雪の上を歩きたいとせがんだのだろう。もけもけが足(と思しき場所)に重りをつけて、厚く積もった雪の道をすっぽんすっぽんといちいち嵌まり込みながら前進している様を見せられて大受けしていた。実体は無いはずなのにイメージ画像なんだろうか。
クリスマスも過ぎているのに、今度は先にボンボンのついた赤い三角のニット帽をかぶった白くふわふわのもけもけ達が、口を大きく開けて歌っているらしい。
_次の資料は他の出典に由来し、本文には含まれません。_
(* ===== verification/JsonLines.v ===== *)
(** * The files the worker writes: indented JSON and JSON lines

    [json.dumps(..., indent=2)] also reads back as the value, and the text of a
    value without [indent] has no line break, so a file with one document per
    line splits into its documents. *)
From S2P Require Import Prelude PyFloat PyStr PyVal PyJson PyDecimal FloatRepr JsonParse JsonCodec.
Import PyFloat PyStr PyVal PyJson PyDecimal FloatRepr JsonParse JsonCodec.

Module JsonLines.

(** ** The indented form *)

Lemma blanks_of_blank n : blanks (blanks_of n) = true.
Proof. unfold blanks. by induction n. Qed.

Lemma new_line_blank level : blanks (new_line level) = true.
Proof. apply blanks_of_blank. Qed.

Definition encodes_indent (v : val) : Prop := forall level, exists s, dumps_indent level v = Ok s /\ scans v s.

Lemma encode_indent_list l level : Forall encodes_indent l -> exists items,
  sequence ((fix go l := match l with [] => [] | x :: l' => dumps_indent level x :: go l' end) l) = Ok items /\
  Forall2 scans l items.
Proof.
  induction 1 as [|x l Hx _ (items & Hi & Ha)]; [by exists []|]. destruct (Hx level) as (s & Hs & Hc).
  exists (s :: items). cbn [sequence]. rewrite Hs, Hi. split; [done|by constructor].
Qed.

Lemma encode_indent_dict (d : dict) level : Forall (fun e => encodes_indent e.2) d -> exists items,
  sequence ((fix go d :=
        match d with
        | [] => []
        | (k, x) :: d' => (match dumps_indent level x with Ok s => Ok (k, s) | Err e => Err e end) :: go d'
        end) d) = Ok items /\
  Forall2 scans_member d items.
Proof.
  induction 1 as [|[k x] d Hx _ (items & Hi & Ha)]; [by exists []|]. destruct (Hx level) as (s & Hs & Hc).
  exists ((k, s) :: items). cbn [snd] in Hs, Hc. cbn [sequence]. rewrite Hs, Hi. split; [done|]. by constructor.
Qed.

Lemma json_encodes_indent v : json_val v -> encodes_indent v.
Proof.
  assert (forall v, json_val v -> exists s, dumps spaced v = Ok s /\ scans v s) as Hflat.
  { intros x Hx. destruct (json_encodes spaced spaced_json x eq_refl Hx) as (s & Hs & Hc). exists s.
    split; [done|]. by rewrite <- (canon_false x). }
  induction v as [|b|z|x|t|l IH|d IH|n] using val_nested_ind; intros Hv level; try (by apply (Hflat _ Hv));
    inversion Hv as [| | | | |? Hl|? Hnd Hd]; subst.
  - destruct (encode_indent_list l (S level)) as (items & Hi & Ha); [exact (Forall_mp _ _ _ IH Hl)|].
    eexists. split; [cbn [dumps_indent]; rewrite Hi; reflexivity|].
    pose proof (scans_list ("," +:+ new_line (S level)) (new_line (S level)) (new_line level)
      (ex_intro _ (new_line (S level)) (conj eq_refl (new_line_blank (S level))))
      (new_line_blank (S level)) (new_line_blank level) l items Ha) as Hs.
    by destruct items.
  - destruct (encode_indent_dict d (S level)) as (items & Hi & Ha); [exact (Forall_mp (fun e => json_val e.2) _ _ IH Hd)|].
    eexists. split; [cbn [dumps_indent]; rewrite Hi; reflexivity|].
    pose proof (scans_dict dump_str ("," +:+ new_line (S level)) ": " (new_line (S level)) (new_line level)
      (ex_intro _ (new_line (S level)) (conj eq_refl (new_line_blank (S level))))
      (ex_intro _ " " (conj eq_refl eq_refl))
      (new_line_blank (S level)) (new_line_blank level) d items Ha (keys_plain d) Hnd) as Hs.
    by destruct items.
Qed.

Lemma scans_loads v s t : scans v s -> blanks t = true -> loads (s +:+ t) = Some v.
Proof.
  intros Hc Ht. unfold loads. rewrite (scans_skip _ _ _ Hc).
  rewrite (sc_value _ _ Hc); [|by destruct t as [|c t]; [|cbn in Ht; destruct c as [[] [] [] [] [] [] [] []]]|rewrite length_app_str; lia].
  cbn [mbind option_bind]. rewrite <- (app_str_nil t), skip_blanks by done. done.
Qed.

Lemma loads_dumps_indent v t : json_val v -> blanks t = true ->
  exists s, dumps_indent 0%nat v = Ok s /\ loads (s +:+ t) = Some v.
Proof. intros Hv Ht. destruct (json_encodes_indent v Hv 0%nat) as (s & Hs & Hc). exists s. split; [done|by apply scans_loads]. Qed.

(** ** The characters of a number *)

Definition number_char (c : ascii) : bool := is_digit c || existsb (Ascii.eqb c) ["."; "e"; "+"; "-"]%char.

Definition numeric (s : string) : Prop := all_chars number_char s = true.

Lemma numeric_app s t : numeric s -> numeric t -> numeric (s +:+ t).
Proof. unfold numeric. rewrite all_chars_app. by intros -> ->. Qed.

Lemma numeric_digits s : all_chars is_digit s = true -> numeric s.
Proof. apply all_chars_impl. unfold number_char. by intros c ->. Qed.

Lemma numeric_float_text s x : float_text s x -> numeric s.
Proof.
  intros (ip & fp & ep & -> & Hi & Hf & _). apply int_text_digits in Hi as [Hi _].
  repeat apply numeric_app; [by apply numeric_digits| |].
  - destruct fp as [f|]; [|done]. destruct (Hf f eq_refl) as [Hd _]. apply (numeric_app "."); [done|by apply numeric_digits].
  - destruct ep as [e|]; [|done]. cbn [exp_text]. apply (numeric_app "e"); [done|].
    apply numeric_app; [by destruct (e <? 0)|]. apply numeric_digits, zfill_digits. lia.
Qed.

Lemma numeric_float k : wf_float (Fin k) -> numeric (float_repr (Fin k)).
Proof.
  intros Hwf. unfold float_repr. destruct (k =? 0) eqn:E0; [done|]. destruct (k <? 0) eqn:E1; bool_simpl.
  - apply (numeric_app "-"); [done|]. eapply numeric_float_text, repr_positive_text; [lia|].
    destruct Hwf as [H1 H2]. split; [by apply repr53_opp|lia].
  - eapply numeric_float_text, repr_positive_text; [lia|done].
Qed.

Lemma numeric_int z : numeric (str_of_Z z).
Proof.
  assert (str_of_Z z = sign_char (z <? 0) +:+ str_of_Z (Z.abs z)) as -> by by destruct z.
  apply numeric_app; [by destruct (z <? 0)|]. apply numeric_digits, str_of_Z_digits. lia.
Qed.

(** ** One document per line *)

Definition one_line (s : string) : bool := all_chars (fun c => negb (byte_of c =? 10)) s.

Lemma one_line_app s t : one_line s = true -> one_line t = true -> one_line (s +:+ t) = true.
Proof. unfold one_line. rewrite all_chars_app. by intros -> ->. Qed.

Lemma one_line_numeric s : numeric s -> one_line s = true.
Proof. apply all_chars_impl. intros c. by destruct c as [[] [] [] [] [] [] [] []]. Qed.

Lemma one_line_join sep l : one_line sep = true -> Forall (fun s => one_line s = true) l -> one_line (join sep l) = true.
Proof.
  intros Hs. induction 1 as [|x l Hx Hl IH]; [done|]. destruct l as [|y l]; [done|].
  rewrite join_cons. by repeat apply one_line_app.
Qed.

Lemma one_line_escape s : one_line (escape s) = true.
Proof.
  induction s as [|c s IH]; [done|]. cbn [escape]. apply one_line_app; [|done].
  by destruct c as [[] [] [] [] [] [] [] []].
Qed.

Lemma one_line_str s : one_line (dump_str s) = true.
Proof. unfold dump_str. apply (one_line_app (String quote "")); [done|]. apply one_line_app; [apply one_line_escape|done]. Qed.

Lemma sequence_Forall {A} (P : A -> Prop) l ys : sequence l = Ok ys -> Forall (fun r => forall a, r = Ok a -> P a) l -> Forall P ys.
Proof.
  intros H Hl. revert ys H. induction Hl as [|r l Hr Hl IH]; intros ys; cbn [sequence]; [by intros [= <-]|].
  destruct r as [a|]; [|done]. destruct (sequence l) as [ys'|]; [|done]. intros [= <-]. constructor; [by apply Hr|by apply IH].
Qed.

(** Without sorting, the text of a value has no line break. *)
Lemma dumps_one_line o v s :
  one_line (item_sep o) = true -> one_line (key_sep o) = true -> sort_keys o = false ->
  json_val v -> dumps o v = Ok s -> one_line s = true.
Proof.
  intros Hi Hk Hsort. revert s. induction v as [|b|z|x|t|l IH|d IH|n] using val_nested_ind; intros s Hv Hs;
    inversion Hv as [| | |? Hx| |? Hl|? Hnd Hd]; subst; cbn [dumps] in Hs.
  - by injection Hs as <-.
  - injection Hs as <-. by destruct b.
  - injection Hs as <-. apply one_line_numeric, numeric_int.
  - destruct x as [k| | |]; cbn [dump_float] in Hs; [injection Hs as <-; by apply one_line_numeric, numeric_float|..];
      (destruct (allow_nan o); [|done]; by injection Hs as <-).
  - injection Hs as <-. apply one_line_str.
  - match type of Hs with (?m ≫= _) = _ => destruct m as [items|] eqn:E; [|done] end. injection Hs as <-.
    apply (one_line_app "["); [done|]. apply one_line_app; [|done]. apply one_line_join; [done|].
    eapply sequence_Forall; [exact E|]. clear - IH Hl.
    induction IH as [|x l Hx _ IHl]; [constructor|]. inversion Hl; subst. constructor; [eauto|by apply IHl].
  - match type of Hs with (?m ≫= _) = _ => destruct m as [items|] eqn:E; [|done] end. cbn in Hs. rewrite Hsort in Hs. injection Hs as <-.
    apply (one_line_app "{"); [done|]. apply one_line_app; [|done]. apply one_line_join; [done|].
    apply Forall_fmap. apply (Forall_impl (fun kv => one_line kv.2 = true)).
    2: { intros [k t] Ht. apply one_line_app; [apply one_line_str|by apply one_line_app]. }
    eapply sequence_Forall; [exact E|]. clear - IH Hd.
    induction IH as [|[k x] d Hx _ IHd]; [constructor|]. inversion Hd; subst. constructor; [|by apply IHd].
    intros [k' t] Ht. destruct (dumps o x) as [u|] eqn:Eu; [|done]. injection Ht as -> <-. by eapply Hx.
Qed.

(** [text.split("\n")] *)
Fixpoint split_lines (s : string) : list string :=
  match s with
  | "" => [""]
  | String c s' =>
      if byte_of c =? 10 then "" :: split_lines s'
      else match split_lines s' with l :: ls => String c l :: ls | [] => [] end
  end.

Definition nl : string := String (ascii_of_nat 10) "".

Lemma split_line s t : one_line s = true -> split_lines (s +:+ nl +:+ t) = s :: split_lines t.
Proof.
  induction s as [|c s IH]; [done|]. unfold one_line in *. cbn [all_chars]. intros. bool_simpl.
  rewrite app_cons. cbn [split_lines]. rewrite (proj2 (Z.eqb_neq _ _)) by done. by rewrite IH.
Qed.

Lemma split_concat l : Forall (fun s => one_line s = true) l ->
  split_lines (concat_str ((fun s => s +:+ nl) <$> l)) = l ++ [""].
Proof.
  induction 1 as [|s l Hs Hl IH]; [done|].
  change (concat_str _) with ((s +:+ nl) +:+ concat_str ((fun s => s +:+ nl) <$> l)).
  rewrite app_str_assoc, split_line by done. by rewrite IH.
Qed.
End JsonLines.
「モロビトこぞりて」かな。
♪にゃーにゃー にゃにゃあー♪
ユーダが口真似して見せるが、どう聞いても『こねこたちのコーラス隊』なんだけど。
せつさんはよい先生でもあるらしく、もけもけ達は日々進化を遂げていた。遂には掛け算の九九を理解するようになり、外見も目鼻がはっきりするようになったという。小さくて黒目がちのつぶらな瞳とおちょぼ口でアニメキャラにいそう。
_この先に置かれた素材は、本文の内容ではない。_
(* ===== verification/Config.v ===== *)
(** * Configuration and dataset ([config.py])

    The loaders, from the parsed JSON document on: every accepted document
    yields a configuration inside the bounds the other components rely on.
    Parameters: [re_ok], whether [re.compile] accepts a pattern, and
    [container_repr], the text of [str] on a list, a dictionary or an object. *)
From S2P Require Import Prelude PyFloat PyStr PyVal PyJson JsonParse JsonCodec.
From S2P Require Import PyDecimal Models Retry Circuit Pricing OpenAIValidate.
Import PyFloat PyStr PyVal PyJson Pricing OpenAIValidate.

Module Config.

(** ** Checked accessors *)

Fixpoint min_string (l : list string) : option string :=
  match l with
  | [] => None
  | x :: l' => match min_string l' with Some y => Some (if String.ltb y x then y else x) | None => Some x end
  end.

Definition _only_keys (value : dict) (allowed : list string) (path : string) : pyres unit :=
  match min_string (List.filter (fun k => negb (existsb (String.eqb k) allowed)) value.*1) with
  | Some k => Err (ValueError (path +:+ " contains unknown field '" +:+ k +:+ "'"))
  | None => Ok tt
  end.

Definition _strict_int (value : val) (path : string) : pyres Z :=
  match value with VInt z => Ok z | _ => Err (ValueError (path +:+ " must be an integer")) end.

Definition _strict_number (value : val) (path : string) : pyres float :=
  match value with
  | VInt z => float_of_int z
  | VFloat f => Ok f
  | _ => Err (ValueError (path +:+ " must be a number"))
  end.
何か楽しいことがあった日に、彼らが「イエーイ!! 」と丸い輪郭の一部を伸ばしてでっかい手の形を作って親指を立て、どや顔をした。ノリノリだったそうだ。想像すると、ゆるキャラ的で「萌え」る。
私とユーダとで可愛いともてはやしていたら、あちらの皆も味をしめ、一時期ウチの異次元のリビングで『猫カフェ』ならぬ『もけもけカフェ』を開く始末だった。せつさんが仕切っていたから、絶対にカフェメニューの中に「山菜がゆ」が入っていたと確信する。
しかし、ここで新たな事実(推測ですが)が判明した。アーガイルがしたり顔で語ったところによると、どうももけもけは『ゴーレム』ではないかというのである。どこがどうとかきちんと説明してくれたわけではないが、ユーダももしかしたら…と言う。アルケミストユーダの作品かもしれない。助手をやっていたせつさんが世話をしているのかも。進化する辺り、ポケモンぽいしなあ(関係ない)。
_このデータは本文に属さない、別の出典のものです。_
Lemma known_fields keys names d : fields keys d -> forallb (fun k => bool_decide (k ∈ names)) keys = true -> known names d = true.
Proof.
  intros [Hk _] Hn. unfold known. rewrite !forallb_forall in *. intros k Hin. apply Hn.
  apply list_elem_of_In. apply list_elem_of_In in Hin. by eapply elem_of_sublist.
Qed.

Lemma get_if (b : bool) d k : dict_get (if b then d else []) k = if b then dict_get d k else None.
Proof. by destruct b. Qed.

Lemma get_opt_text k e k' : dict_get match e with Some s => text_field k s | None => [] end k' =
  if String.eqb k' k then VStr <$> (e ≫= some_text) else None.
Proof. destruct e as [s|]; [apply get_text|]. by destruct (String.eqb k' k). Qed.

Lemma if_none {A} (b : bool) : (if b then None else None) = None :> option A.
Proof. by destruct b. Qed.

Lemma read_if (b : bool) x : go_pointer go_string (if b then VStr <$> x else None) = Some (if b then x else None).
Proof. by destruct b, x. Qed.

Lemma option_same {A} (x : option A) : match x with Some v => Some v | None => None end = x.
Proof. by destruct x. Qed.

(** Reads the named fields of the payload [d]. *)
Ltac read_fields d :=
  repeat match goal with
  | |- context [dict_get d ?k] =>
      let v := fresh in let E := fresh in
      evar (v : option val); assert (dict_get d k = v) as E;
        [subst d v; rewrite ?get_app, ?get_text, ?get_list, ?get_nonempty, ?get_if, ?get_app, ?get_text, ?get_opt_text; cbn [dict_get String.eqb Ascii.eqb Bool.eqb andb];
         rewrite ?option_same, ?if_none; cbn [andb]; rewrite ?option_same; reflexivity|];
      rewrite E; subst v; clear E
  end; cbn [go_bool go_string].

Ltac fit_ints := unfold fits in *; cbn [forallb] in *; repeat match goal with
  | H : _ && _ = true |- _ => apply andb_prop in H as [? ?] end.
前に書いたとおり、現在せつさんは旅に出ているので、私はもけもけも連れて行ったのだろうと思っていた。ユーダに尋ねてみると、「ここにいるかもしれないよ」と応える。え?そうなの? 誰が世話してるの? ユーダには何人も非常勤のサポーターがいるらしいし、そのメンバーかもしれないね。
もけもけの寿命がどのくらいかは知らないが、ゴーレムなら長生きかも。私がユーダより早くあちらへゆくのは多分確実なので(でないと困るよ)、もしも次元の階層が合ったら、そっちで会えると良いなと思う。
白いぽわぽわの毛をもふもふしたい。